The exercise looks like this:

Consider two isotropic radiators located at a distance of d=0.55λ. Both radiators are driven by a sinusoidal carrier signal with equal amplitude. The phase of the signal feeding radiator 1 lags behind the signal of radiator 2 by 60°. Calculate the angle α, at which there is a zero of the radiation.

So the setup looks like this: enter image description here

My approach would be adding two complex signals togehter like this \begin{equation} \underline{g}(\phi)=\sum_{n=0}^{N-1} \underline{w}_{n} \cdot g_{n}(\phi) \cdot \exp (-j \cdot k \cdot n \cdot d \cdot \sin \phi) \end{equation}

As far as I understand \$g_n(\phi)=1\$ because the antennas are isotropic and \$k = \frac{2\pi}{\lambda}\$ because it is the propagation constant.

\$\omega_n\$ has to be the sinusoidal which should look like \$A\cdot cos(2\pi f t+\phi)\$. Here I am not sure. This is the correct way of adding the phase right? And do I assume correctly that I cannot get a numerical result because there was never mentioned which frequency the signals have?

Since the formula above looks like a Fourier transformation I assume one can make use of it. I don't see how. Transforming two sinusoidal to 4 peaks, adding them and transforming them back doesn't help much.

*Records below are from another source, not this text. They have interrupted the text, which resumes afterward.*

(* ===== verification/Prelude.v ===== *)
(** * A verification library for the LLM API gateway

    The gateway ([src/cmd/gateway], [src/internal]) is a Go HTTP server that
    offers an OpenAI-compatible API in front of several providers.  This
    development translates its Go code into functions and step relations and
    proves what makes each part correct, and then what the assembled server
    does.

    ** The parts and how they interact

    A request comes in through the chain of middleware ([Middleware], [Chain]:
    request id, access log, security headers, tracing, metrics, CORS,
    authentication, rate limit), is routed by the mux ([Routes]) and reaches
    the chat endpoint ([Serve]), the embeddings endpoint ([Embeddings]) or a
    health endpoint ([Health]).  The endpoints check a token budget
    ([RateLimit], [RateBackend]), look into the cache ([Cache],
    [CacheSemantic], [CacheKeys]), reserve a budget ([Budget], priced by
    [Pricing]), resolve the model to a provider ([Router]) and call it through
    its circuit breaker ([Circuit]) with retries ([Retry]), fallbacks and
    hedging ([Dispatch], [Hedge]).  The provider clients ([Upstream],
    [Provider]) translate requests and responses ([Types], [Translate],
    [Wire]).  All of it is built from a configuration ([Config]) that the
    admin API ([Admin]), a signal or the file watcher replace while requests
    are served ([Gateway]); Redis is reached over a connection that a reload
    replaces too ([RedisStore]).  [Wiring] puts the parts together as [main]
    does; [Traffic], [Answers] and [Operation] are about the running server.

    ** Files, by what they model

    - [Prelude]: results of fallible functions, 64-bit integers, time, lists,
      sums over maps and the hint database [go];
    - [GoFloat], [GoStrings], [GoTime]: [float64] arithmetic with its rounding
      (a number is an integer multiple of [2^-1074]), the functions of
      [strings], [path.Match] and [time.ParseDuration];
    - [Logger]: [internal/logger] ([redactAttr], [parseLevel]);
    - [Circuit], [Retry], [Hedge]: [internal/resilience];
    - [Types]: [internal/types]; [Translate]: [internal/translate];
      [Wire]: the structs both decode from JSON;
    - [Pricing]: [internal/pricing]; [Budget]: [internal/budget] with its two
      Lua scripts;
    - [RateLimit], [RateBackend]: [internal/ratelimit] with its Lua script;
    - [Cache], [CacheSemantic], [CacheKeys]: [internal/cache];
      [RedisStore]: [internal/redisstore] and [cache/redis.go];
    - [Auth]: [internal/auth];
    - [Provider], [Upstream]: [internal/provider], with its pool of encoding
      buffers in [Buffers];
    - [Router], [Dispatch], [Streams], [Serve], [Embeddings], [Middleware],
      [Health]: [router.go], [handler.go] (three files: providers, the channels
      of a stream, the endpoint), [embeddings.go], [middleware.go], [health.go]
      and [models.go] of [internal/proxy];
    - [Config]: [internal/config]; [Admin]: [internal/admin];
    - [Gateway], [Chain], [Routes], [Wiring], [Operation]:
      [cmd/gateway/main.go]; [Traffic] and [Answers] hold lemmas only.

    ** State and operations

    A Go struct is a record with the same fields ([Breaker], [Limiter],
    [Manager], [Handler], [EmbeddingsHandler], [Registry], [Config]), a method
    a function on it that returns the new state.  A mutex makes a method, or
    the section it guards, one step; the clock is an argument, or a reading of
    the world.  Operations on the outside (network, Redis, contexts, random
    numbers, files) act on a world of any type [W] that is threaded through
    in the order of the calls.  [int] and [int64] wrap ([wrap64]), [float64]
    rounds; a pointer is an option, an error a value of the type of errors of
    its component, a panic an outcome of its own ([Panic], [RoutePanic],
    [HandlerPanic]).  The memory cache is modelled with the pointers of its
    list and map, the pool of encoding buffers with its heap, the two channels of
    a stream with their buffers; elsewhere nothing is shared but what the
    record of the gateway holds once.

    A handler of [net/http] is a function from the request, the header map of
    the writer and the state to what it does on the writer, what it reports,
    the state it leaves and how it ends ([output]).  [DoHedge], the calls of
    [marshalJSON], the Redis connection under its readers and writers, the control plane
    ([Gateway.step]) and the program in operation ([Operation.operates]) are
    step relations; their theorems are over every reachable state.  The
    producer of a stream and the [select]s that receive from it
    ([Streams.deliveries]) run under a schedule, and the theorem is over every
    schedule.

    ** Interfaces

    Type classes state what one part promises to another, and its clients are
    proved against them: [Backend] with [BackendLaws] (both limiters are
    instances), [Cache] with [CacheLaws] (the memory cache and the one in
    Redis), [BudgetStore] and [RateStore] (the Redis manager).  Classes
    without laws are code outside this repository: [Env] and [Embedders] (a
    provider; [Wiring] instantiates them with the clients), [Http] (transport
    and encoders), [JsonText], [Web], [WebEmbedding], [ErrorEncoder], [Texts]
    ([encoding/json] and texts), [ConfigFile] (YAML, files, environment),
    [Dialer], [RedisKV], [RedisScripts] (Redis), [Runtime] (regular
    expressions, random numbers, clock, contexts, scheduler), [Host]
    ([ServeMux], the metrics page, the tracer).  Hashes, [rand.Intn] and
    [regexp.Compile] are arguments.  What is assumed of them is named where it
    is used: a draw lies in its range ([intn_ok]), a context ends with one of
    its two errors ([context_errors]), the YAML of a configuration reads back
    ([clone_copies]), the digest does not collide on the values at hand.

    ** What is proved

    - The server: every request is answered, and reported as it was answered
      ([Operation.every_request_answered], [Chain.chain_reports_truthfully]);
      a request that fails costs nothing ([Operation.failed_requests_are_free],
      built from [Serve] and [Embeddings]); no key, no access
      ([Chain.chain_requires_key]); the settings in force are those of the
      configuration shown, through any history of requests, patches and
      reloads, but for what [main] sets up once: authentication being on, CORS,
      logging, the server section
      ([Operation.operation_shows_running], by a simulation into the control
      plane of [Gateway]); a reload is a restart, with the same exception, that
      keeps what requests have built up ([Gateway.reload_is_restart]); a valid
      configuration runs
      ([Gateway.valid_config_runs], [Config.Load_accepts_runnable]); a gateway
      that stops is not ready ([Operation.draining_not_ready]).
    - Calling providers: the outcome of a dispatch, with the breakers of its
      providers ([Dispatch], [Embeddings]), of a race ([Hedge]) and of retries
      ([Retry]); streams are relayed in order, and whole if [DONE] alone
      follows ([Streams], [Upstream]); errors
      are classified ([Upstream]); requests and tool calls survive translation
      ([Translate], [Types]).
    - Money and limits: the books add up and keep the quota in every
      interleaving ([Budget], [Serve.serve_charges_usage]), the Lua scripts
      implement the same books, prices are upper bounds ([Pricing]), a key
      gets no more than its rate whatever else the limiter is asked, told or
      forgets ([RateLimit.rate_limit_bound]).
    - Concurrency: goroutines that share buffers, breakers, limiters, books and
      connections do not get in each other's way ([Buffers], [Circuit],
      [RateLimit], [Budget], [RedisStore], [Hedge]); what the order of the
      [select]s can cost a stream is stated and bounded ([Streams]).
    - Refinements: the sharded limiter implements a flat map of buckets, the
      linked list an LRU list, the Redis scripts the in-process books.
    - Caches return what was stored for the same request and identity
      ([Serve.serve_cache_sound], [CacheSemantic], [CacheKeys]).

    Examples next to the theorems show the behaviours that differ from what a
    comment or the documentation says.

    ** Bounds and fuel

    [retry_fuel] is the number of attempts, which the loop cannot exceed
    ([Retry.Do_attempts]).  [settle_fuel] is 6, the longest way of a race to
    its end ([Dispatch.settle_rank_fuel]).  [ParseDuration] runs with the
    length of its text, of which every part takes at least a byte
    ([GoTime.duration_parts_fuel]).  The eviction of the semantic cache runs
    with the number of its entries, of which every round removes one
    ([CacheSemantic.evict_length]).  A
    stream is completed by [Streams.flush], whose rounds are as many as the
    turns that are left at most ([Streams.rounds_less]).  Every other
    recursion is structural.

    ** Not modelled

    The lexical layer of JSON and YAML, TLS and sockets, and what [net/http]
    does besides sending the status, the headers and the body.  The exposition
    of metrics ([internal/metrics]) and the set-up of OpenTelemetry
    ([internal/tracing]): libraries are called, nothing is decided; the spans
    and counters of the middleware are events, those of the handlers are left
    out but for the counter of cache hits.  Log lines other than the access
    log.  The latency in log lines, and [Hijack], [Push] and [ReadFrom] of the
    recorder.  Flags, listeners, the start of goroutines and the waits of the
    shutdown.  [ratelimit.NewRedis] and the [Close] methods of the limiters,
    which dial and stop a goroutine.  [Similarity], [tokenize] and [freq] of
    the semantic cache, which nothing calls.  NaN, infinities and the
    overflow of [float64], which a YAML file may ask for ([.nan]).  Requests
    are served one at a time: the state they share is guarded by mutexes, so
    an interleaving of requests is one of critical sections; the theorems of
    [Budget], [RateLimit], [Circuit], [Buffers] and [Hedge] range over those, the
    theorems about whole requests do not.  A provider's answer to a stream is
    computed at once, and sent to the channels in the turns of its producer. *)

From stdpp Require Export base gmap strings list numbers.
From Stdlib Require Export Lia ZArith.
From Stdlib Require Import Sorting.Sorted.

In the end I get something like this: $$g(\phi)=cos(2\pi ft)exp(0)+cos(2\pi ft-60°)exp(-j2\pi0.55 sin(\phi))$$ which I then would set equal to zero. Whilst writing this I just noticed that I have introduced a variable t. No clue how to handle this. All my exercises before did not depend on the frequency nor on time. Why would the pattern in two dimensions not depend on the signal and the time? In all the baby examples we did before there was an easier formula if all antennas were equally spaced: \begin{equation} \Delta \varphi=-k \cdot n \cdot d \cdot \sin \phi \end{equation}

First I thought this might be applicable since I could convert the phase delay in an additional distance. But I guess this is only true in x direction. I just got more confused writing this all. Guess I haven't understood it at all.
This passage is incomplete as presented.